Microsoft has offered to sell the cloud streaming rights of Activision games to competing company Ubisoft, in a bid to comply with UK regulators.
The UK’s competition watchdog has opened a new investigation into Microsoft’s planned acquisition of Activision Blizzard, which has been altered to comply with competition concerns.
The UK Competition and Markets Authority (CMA) previously blocked Microsoft’s acquisition bid, on the grounds that it would stifle innovation and choice in cloud gaming.
But Microsoft and Activision have submitted an amended deal, which states that Microsoft will not acquire the cloud rights for existing Activision PC and console games. This will also apply for new games released by Activision over the next 15 years.
Microsoft president and vice chair Brad Smith said this deal means the company won’t release Activision Blizzard games exclusively on its own cloud streaming service or exclusively control the licensing terms of Activision Blizzard games for rival services.
Under the new deal, these rights will instead be sold to the gaming publisher Ubisoft before Microsoft’s acquisition of Activision. Microsoft said this restructured deal aims to address the CMA’s competition concerns.
“The agreement provides Ubisoft with a unique opportunity to commercialise the distribution of games via cloud streaming,” Smith said. “The agreement will enable Ubisoft to innovate and encourage different business models in the licensing and pricing of these games on cloud streaming services worldwide.”
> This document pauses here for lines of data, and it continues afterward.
Lemma act_allConfigured a s :
  allConfigured UserAgent s ->
  allConfigured UserAgent (act json_Marshal UserAgent s a)
  /\ sameSettings UserAgent (plugin s) (plugin (act json_Marshal UserAgent s a)).
Proof.
  intros H. destruct a as [group stream|metrics| |l op]; cbn [act].
  - apply getDest_allConfigured, H.
  - unfold Write. revert s H. induction metrics as [|m ms IH]; intros s H; cbn [fold_left].
    + split; [exact H | apply sameSettings_refl].
    + destruct (writeMetricAsStructuredLog_allConfigured m s H) as [H1 S1].
      destruct (IH _ H1) as [H2 S2].
      split; [exact H2 | eapply sameSettings_trans; eassumption].
  - split; [|apply sameSettings_refl]. unfold allConfigured, Close. cbn [plugin heap].
    unfold allConfigured in H.
    generalize (map_to_list (cwDests (plugin s))) (heap s) H.
    intros kvs. induction kvs as [|kv kvs IH]; intros h Hh; cbn [fold_left]; [exact Hh|].
    apply IH. apply Forall_modifyDest; [intros cd; apply configuredFrom_Stop | exact Hh].
  - split; [|apply sameSettings_refl]. unfold allConfigured. cbn [plugin heap].
    apply Forall_modifyDest; [intros cd; apply configuredFrom_applyOp | exact H].
Qed.

Lemma run_allConfigured acts s :
  allConfigured UserAgent s ->
  allConfigured UserAgent (run json_Marshal UserAgent acts s)
  /\ sameSettings UserAgent (plugin s) (plugin (run json_Marshal UserAgent acts s)).
Proof.
  unfold run. revert s. induction acts as [|a acts IH]; intros s H; cbn [fold_left].
  - split; [exact H | apply sameSettings_refl].
  - destruct (act_allConfigured a s H) as [H1 S1]. destruct (IH _ H1) as [H2 S2].
    split; [exact H2 | eapply sameSettings_trans; eassumption].
Qed.

(** X14. In every state the plugin reaches from an empty map, each
    destination of the store talks to an SDK client that carries the plugin's
    credentials and endpoint override and flushes at the plugin's interval;
    the build handlers of that client are those the SDK installed when it
    made the client, then the compression handler for [PutLogEvents] and the
    [User-Agent] header, in this order, followed by the EMF header exactly
    when the destination is in EMF mode. *)
Theorem destinations_are_configured_from_the_plugin c acts l cd :
  cwDests c = ∅ ->
  let s := run json_Marshal UserAgent acts (mkState c []) in
  heap s !! l = Some cd ->
  exists cl,
    Service (cwPusher cd) = SDKClient cl
    /\ Credentials cl
       = mkCredentialConfig (Region c) (AccessKey c) (SecretKey c) (RoleARN c)
           (Profile c) (Filename c) (Token c)
    /\ Endpoint cl = EndpointOverride c
    /\ Build cl
       = (sdkBuildHandlers
          ++ [RequestCompressionHandler ["PutLogEvents"];
              CustomHeaderHandler "User-Agent" UserAgent]
          ++ if isEMF cd then [emfHeader] else [])%list
    /\ FlushTimeout (cwPusher cd) = ForceFlushInterval c.
Proof.
  intros Hc s Hl.
  destruct (run_allConfigured acts (mkState c [])) as [Ha Hs].
  { unfold allConfigured. cbn. constructor. }
  fold s in Ha, Hs. cbn [plugin] in Hs.
  pose proof (Forall_lookup_1 _ _ _ _ Ha Hl) as Hcd.
  assert (Hback : sameSettings UserAgent (plugin s) c)
    by (destruct Hs as [A B]; split; congruence).
  destruct (configuredFrom_settings _ _ _ Hback Hcd) as (cl & H1 & H2 & H3 & H4 & H5).
  exists cl. split; [exact H1|]. split; [exact H2|]. split; [exact H3|].
  split; [|exact H5]. rewrite H4. reflexivity.
Qed.

End SetupTheorems.

(** ** The further theorems at concrete inputs *)

Lemma one_destination_per_target_witness :
  cwDests initPlugin = ∅
  /\ length (heap (run exampleMarshal agent
                     [ACreateDest "g" "s"; AWrite [metricUsage; metricNaN]] state0))
     = size (cwDests (plugin (run exampleMarshal agent
                                [ACreateDest "g" "s"; AWrite [metricUsage; metricNaN]] state0))).
Proof.
  split; [reflexivity|].
  exact (proj2 (proj2 (one_destination_per_target exampleMarshal agent initPlugin
                         [ACreateDest "g" "s"; AWrite [metricUsage; metricNaN]] eq_refl))).
Defined.

Lemma destinations_only_evolve_witness :
  heap (getDest agent (mkTarget "g" "s") state0).2 !! 0
  = Some (newDest agent initPlugin (mkTarget "g" "s"))
  /\ exists cd',
       heap (run exampleMarshal agent [AWrite [metricUsage]; AClose]
               (getDest agent (mkTarget "g" "s") state0).2) !! 0 = Some cd'
       /\ PTarget (cwPusher cd') = mkTarget "g" "s".
Proof.
  split; [reflexivity|].
  destruct (proj2 (destinations_only_evolve exampleMarshal agent
                     [AWrite [metricUsage]; AClose]
                     (getDest agent (mkTarget "g" "s") state0).2 0
                     (newDest agent initPlugin (mkTarget "g" "s")) eq_refl))
    as (cd' & H1 & H2 & _).
  exists cd'. split; [exact H1 | exact H2].
Defined.

Lemma Close_stops_every_destination_witness :
  cwDests initPlugin = ∅
  /\ plugin (Close (run exampleMarshal agent [ACreateDest "g" "s"] state0))
     = plugin (run exampleMarshal agent [ACreateDest "g" "s"] state0).
Proof.
  split; [reflexivity|].
  exact (proj1 (Close_stops_every_destination exampleMarshal agent initPlugin
                  [ACreateDest "g" "s"] eq_refl)).
Defined.

Lemma content_map_key_by_key_witness :
  buildContent metricPromoted
  = inl ({[ "ch" := VOther "chan int"; "host" := VString "h1";
            "usage" := VFloat64 (float64_of_Z 3) ]},
         mkMetric "cpu" {[ "host" := "h1" ]} {[ "usage" := VInt64 3 ]}
           (mkTime 1700000000 0))
  /\ Name (mkMetric "cpu" {[ "host" := "h1" ]} {[ "usage" := VInt64 3 ]}
             (mkTime 1700000000 0)) = Name metricPromoted.
Proof.
  assert (H : buildContent metricPromoted
              = inl ({[ "ch" := VOther "chan int"; "host" := VString "h1";
                        "usage" := VFloat64 (float64_of_Z 3) ]},
                     mkMetric "cpu" {[ "host" := "h1" ]} {[ "usage" := VInt64 3 ]}
                       (mkTime 1700000000 0)))
    by (vm_compute; reflexivity).
  split; [exact H|].
  exact (proj1 (proj2 (proj2 (content_map_key_by_key metricPromoted _ _ H)))).
Defined.

Lemma routing_tags_do_not_leak_witness :
  Tags metricUsage !! LogGroupNameTag = Some "g"
  /\ buildContent (getTargetFromMetric initPlugin metricUsage).2
     = inl ({[ "host" := VString "h1"; "usage" := VFloat64 (float64_of_Z 3) ]},
            mkMetric "cpu" {[ "host" := "h1" ]} {[ "usage" := VInt64 3 ]}
              (mkTime 1700000000 0))
  /\ ({[ "host" := VString "h1"; "usage" := VFloat64 (float64_of_Z 3) ]}
        : gmap string value) !! LogGroupNameTag = None.
Proof.
  assert (H : buildContent (getTargetFromMetric initPlugin metricUsage).2
              = inl ({[ "host" := VString "h1"; "usage" := VFloat64 (float64_of_Z 3) ]},
                     mkMetric "cpu" {[ "host" := "h1" ]} {[ "usage" := VInt64 3 ]}
                       (mkTime 1700000000 0)))
    by (vm_compute; reflexivity).
  split; [reflexivity|]. split; [exact H|].
  exact (proj1 (routing_tags_do_not_leak initPlugin metricUsage "g" _ _ eq_refl H) eq_refl).
Defined.

Lemma metricUsage_supported :
  forall k v, Fields metricUsage !! k = Some v -> k ∉ promoted metricUsage ->
              is_Some (convertField v).
Proof.
  intros k v H _. unfold metricUsage in H. cbn [Fields] in H.
  apply lookup_singleton_Some in H as [_ <-]. eexists. reflexivity.
Defined.

Lemma metric_record_is_enqueued_witness :
  wf state0
  /\ Tags metricUsage !! LogGroupNameTag = Some "g"
  /\ HasField metricUsage LogEntryField = false
  /\ exists content m',
       buildContent (getTargetFromMetric (plugin state0) metricUsage).2
       = inl (content, m').
Proof.
  split; [exact wf_state0|]. split; [reflexivity|]. split; [reflexivity|].
  destruct (metric_record_is_enqueued exampleMarshal agent metricUsage state0 "g"
              wf_state0 eq_refl eq_refl metricUsage_supported)
    as (content & m' & H & _).
  exists content, m'. exact H.
Defined.

Lemma wf_one_destination : wf (getDest agent (mkTarget "other" "s") state0).2.
Proof. apply getDest_wf, wf_state0. Defined.

Lemma write_touches_one_destination_witness :
  wf (getDest agent (mkTarget "other" "s") state0).2
  /\ heap (getDest agent (mkTarget "other" "s") state0).2 !! 0
     = Some (newDest agent initPlugin (mkTarget "other" "s"))
  /\ heap (writeMetricAsStructuredLog exampleMarshal agent metricUsage
             (getDest agent (mkTarget "other" "s") state0).2) !! 0
     = Some (newDest agent initPlugin (mkTarget "other" "s")).
Proof.
  split; [exact wf_one_destination|]. split; [reflexivity|].
  apply (proj1 (write_touches_one_destination exampleMarshal agent metricUsage
                  (getDest agent (mkTarget "other" "s") state0).2 0
                  (newDest agent initPlugin (mkTarget "other" "s"))
                  wf_one_destination eq_refl)).
  vm_compute. discriminate.
Defined.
Ubisoft will compensate Microsoft for these cloud gaming rights through a one-off payment and through a “market-based wholesale pricing mechanism”.
The CMA has begun a phase one investigation into this restructured deal. CMA CEO Sarah Cardell said the watchdog will “carefully and objectively assess the details of the restructured deal and its impact on competition”.
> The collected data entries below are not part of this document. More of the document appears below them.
Lemma x3d_elements_eq (w h : Z) (debug : bool) (selection : list Node) :
  (let x3d :=
     selection .> d3_selection.append "x3d"
       .> d3_selection.attr "width" (pretty w +:+ "px")
       .> d3_selection.attr "height" (pretty h +:+ "px") in
   if debug
   then x3d .> d3_selection.attr "showLog" "true"
            .> d3_selection.attr "showStat" "true"
   else x3d) = x3d_elements w h debug selection.
Proof.
  unfold d3_selection.append, d3_selection.attr, x3d_elements, x3d_attrs.
  destruct debug; rewrite <- !list_fmap_compose; reflexivity.
Qed.

Lemma scaffold_eq (cls : string) (layers : list string) (x3d : list Node) :
  x3d .> d3_selection.append "scene" .> d3_selection.classed cls
      .> d3_selection.enter_append_classed "group" layers
  = scaffold cls layers x3d.
Proof.
  unfold d3_selection.append, d3_selection.classed,
    d3_selection.enter_append_classed, scaffold.
  rewrite <- !list_fmap_compose. apply list_fmap_ext. intros _ e _. simpl.
  rewrite foldl_adopt. unfold d3_selection.entering. simpl.
  rewrite drop_0. reflexivity.
Qed.

Section VerticalRender.
Import barChartVertical.
Context `{d3.Nice} `{component.Render}.

Lemma vertical_my_eq (selection : list Node) (s : vars) :
  my selection s =
  let x3d := x3d_elements (width s) (height s) (debug s) selection in
  finish selection x3d
    ((call (component.viewpoint .> component.quickView "left") ;;
      each each_scene) s
       (Dom (scaffold (classed s) ["xAxis"; "yAxis"; "chart"] x3d) [])).
Proof.
  unfold my. cbv zeta. rewrite x3d_elements_eq, scaffold_eq. reflexivity.
Qed.

Lemma vertical_draw_dom_only s data : dom_only (draw s data).
Proof. unfold draw. dom_only_steps. Qed.

(** An invariant of the variables that [init] keeps holds after [my],
    and what holds of the viewpoint and of the sub-components that [draw]
    calls holds of every sub-component that [my] called. *)
Lemma vertical_my_inv (I : vars → Prop) (P : component.instance → Prop)
    (selection : list Node) (s : vars) :
  (∀ data v v', init data v = Some v' → I v → I v') →
  P (component.viewpoint .> component.quickView "left") →
  (∀ v data, I v → keeps (logged P) (draw v data)) →
  I s →
  I (vars_after (my selection s)) ∧ Forall P (called (my selection s)).
Proof.
  intros Hinit Hvp Hdraw Hs. rewrite vertical_my_eq. cbv zeta.
  match goal with |- context [finish _ _ (?m s ?d)] =>
    assert (keeps (λ v0 d0, I v0 ∧ logged P v0 d0) m) as Hm;
      [| assert (I s ∧ logged P s d) as H1 by (split; [done | constructor]);
         specialize (Hm s d H1);
         destruct (m s d) as [[v' d'] r]; exact Hm ]
  end.
  apply keeps_bind.
  { apply keeps_and; [apply dom_only_keeps_vars, call_dom_only |].
    by apply logged_call. }
  intros _. apply keeps_each. intros data. unfold each_scene.
  apply keeps_bind.
  - apply keeps_on_vars. intros v v' d Hv [Hi Hl]. split; [eauto | exact Hl].
  - intros _ v d [Hv Hd]. unfold bind, get. split.
    + by apply (dom_only_keeps_vars _ I (vertical_draw_dom_only v data) v d).
    + by apply (Hdraw v data Hv v d).
Qed.

Lemma vertical_my_keeps (I : vars → Prop) (selection : list Node) (s : vars) :
  (∀ data v v', init data v = Some v' → I v → I v') →
  I s → I (vars_after (my selection s)).
Proof.
  intros Hinit Hs.
  apply (vertical_my_inv I (λ _, True)); [done | done | | done].
  intros v data _ v0 d _. unfold logged. apply Forall_forall. done.
Qed.

End VerticalRender.

Section MultiRender.
Import barChartMultiSeries.
Context `{d3.Nice} `{component.Render}.

Lemma multi_my_eq (selection : list Node) (s : vars) :
  my selection s =
  let x3d := x3d_elements (width s) (height s) (debug s) selection in
  finish selection x3d
    ((call (component.viewpoint
              .> component.centerOfRotation
                   [x (dimensions s) / 2; y (dimensions s) / 2;
                    z (dimensions s) / 2]%Q) ;;
      append_child "directionallight" directionallight ;;
      each each_scene) s
       (Dom (scaffold (classed s) ["axis"; "chart"] x3d) [])).
Proof.
  unfold my. cbv zeta. rewrite x3d_elements_eq, scaffold_eq. reflexivity.
Qed.

Lemma multi_draw_dom_only s data : dom_only (draw s data).
Proof. unfold draw. dom_only_steps. Qed.

Lemma multi_my_inv (I : vars → Prop) (P : component.instance → Prop)
    (selection : list Node) (s : vars) :
  (∀ data v v', init data v = Some v' → I v → I v') →
  P (component.viewpoint
       .> component.centerOfRotation
            [x (dimensions s) / 2; y (dimensions s) / 2;
             z (dimensions s) / 2]%Q) →
  (∀ v data, I v → keeps (logged P) (draw v data)) →
  I s →
  I (vars_after (my selection s)) ∧ Forall P (called (my selection s)).
Proof.
  intros Hinit Hvp Hdraw Hs. rewrite multi_my_eq. cbv zeta.
  match goal with |- context [finish _ _ (?m s ?d)] =>
    assert (keeps (λ v0 d0, I v0 ∧ logged P v0 d0) m) as Hm;
      [| assert (I s ∧ logged P s d) as H1 by (split; [done | constructor]);
         specialize (Hm s d H1);
         destruct (m s d) as [[v' d'] r]; exact Hm ]
  end.
  apply keeps_bind.
  { apply keeps_and; [apply dom_only_keeps_vars, call_dom_only |].
    by apply logged_call. }
  intros _. apply keeps_bind.
  { apply keeps_and; [apply dom_only_keeps_vars, append_child_dom_only |].
    apply logged_append_child. }
  intros _. apply keeps_each. intros data. unfold each_scene.
  apply keeps_bind.
  - apply keeps_on_vars. intros v v' d Hv [Hi Hl]. split; [eauto | exact Hl].
  - intros _ v d [Hv Hd]. unfold bind, get. split.
    + by apply (dom_only_keeps_vars _ I (multi_draw_dom_only v data) v d).
    + by apply (Hdraw v data Hv v d).
Qed.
“This is not a green light,” Cardell said. “Our goal has not changed – any future decision on this new deal will ensure that the growing cloud gaming market continues to benefit from open and effective competition, driving innovation and choice.”
The CMA is inviting comments from any interested party on the impact that the newly structured deal could have on competition in the UK. The watchdog has until 18 October 2023 to decide if it will launch a more in-depth investigation into the new deal.
The last hurdle
Microsoft first announced plans to acquire the gaming company behind Call of Duty and Candy Crush in January last year. It was estimated at the time that the acquisition would make Microsoft the world’s third-largest video game company by revenue after Tencent and Sony.
Soon after the announcement, the two companies were hit by a barrage of regulatory scrutiny on both sides of the Atlantic.
However, most other challenges to the deal have been overcome, making the CMA the last major obstacle for Microsoft and Activision. Last month, a US judge ruled against an attempted block by the Federal Trade Commission. In May, the EU gave Microsoft and Activision its approval to go ahead with the deal following an in-depth review.